(Dataset entries)
* * *
(* ===== verification/SplaySet.v ===== *)
(** * SplaySet: the operations of the splay tree on dictionaries *)
From S2P Require Import Prelude Memory SepLogic OrderedSet BinTree BinHeap DictTree GsatMap.
From S2P Require Import SplayModel SplayProof.
#[local] Open Scope Z_scope.
#[local] Open Scope cpp_scope.

Definition sp_set (s : loc) (nv : Z) (m : gmap Z Z) : hprop :=
  (∃ t, <affine> ⌜dict_of m t⌝ ∗ sp_at s nv t)%I.

(** The key is at the root, when it is in the dictionary. *)
Definition at_root (k : Z) (m : gmap Z Z) (t : stree) : Prop :=
  ∀ v, m !! k = Some v → ∃ l r, t = Node l k v () r.

Lemma sp_at_intro this nv p t : this ↦ SplayTree nv p -∗ tree_at p NULL t -∗ sp_at this nv t.
Proof. iIntros "Hs Ht". iExists p. iFrame. Qed.

Lemma wp_sps_new nv Q : (∀ s, sp_set s nv ∅ -∗ Q (Some s)) ⊢ wp (Splay.newTree nv) Q.
Proof.
  iIntros "HQ". iApply wp_new. iIntros (s) "Hs". iApply "HQ". iExists Leaf.
  iSplit; [iPureIntro; apply dict_of_leaf |]. iExists NULL. by iFrame.
Qed.

(** ** Splaying what a search has found *)

Lemma wp_splayNull this nv q Q :
  this ↦ SplayTree nv q -∗ (sp_at this nv Leaf -∗ Q ()) -∗ wp (Splay.SplayAssign (Some this) NULL) Q.
Proof.
  iIntros "Hs HQ". rewrite /Splay.SplayAssign /Splay.SplayUp. iApply wp_bind. iApply (wp_loop 0). iSplit.
  { iApply at_least_0. iAccu. }
  iIntros (fuel Hf). destruct fuel as [|fuel]; [lia |]. iApply wp_iter_S. rewrite /Splay.SplayStep /Splay.GetParent /=.
  do 3 wp_step. iApply "HQ". iExists NULL. by iFrame.
Qed.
* * *
[YOUR OBJECTIVE] Copy out every line above where "Definition" is present.

[ANSWER SECTION]
Definition sp_set (s : loc) (nv : Z) (m : gmap Z Z) : hprop :=
Definition at_root (k : Z) (m : gmap Z Z) (t : stree) : Prop :=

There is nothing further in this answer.